● Directions for this task: Your answer must be every line of the data below that holds the string "left", copied exactly.

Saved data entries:
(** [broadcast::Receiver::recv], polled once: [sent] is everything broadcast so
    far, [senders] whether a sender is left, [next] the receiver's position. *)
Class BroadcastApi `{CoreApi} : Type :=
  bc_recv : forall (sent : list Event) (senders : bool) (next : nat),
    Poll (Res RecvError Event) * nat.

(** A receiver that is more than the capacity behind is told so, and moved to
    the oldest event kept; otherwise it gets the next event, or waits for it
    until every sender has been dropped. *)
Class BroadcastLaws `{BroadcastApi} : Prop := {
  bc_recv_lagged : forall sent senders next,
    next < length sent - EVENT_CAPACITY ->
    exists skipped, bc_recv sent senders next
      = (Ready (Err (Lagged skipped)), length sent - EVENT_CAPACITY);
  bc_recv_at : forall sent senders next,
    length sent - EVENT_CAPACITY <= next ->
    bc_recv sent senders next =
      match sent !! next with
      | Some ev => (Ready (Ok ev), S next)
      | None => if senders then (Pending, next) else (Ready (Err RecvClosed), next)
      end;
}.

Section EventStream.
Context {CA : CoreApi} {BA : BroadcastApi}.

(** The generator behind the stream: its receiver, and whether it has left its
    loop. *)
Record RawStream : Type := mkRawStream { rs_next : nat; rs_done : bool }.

● Response area:
    far, [senders] whether a sender is left, [next] the receiver's position. *)
(** The generator behind the stream: its receiver, and whether it has left its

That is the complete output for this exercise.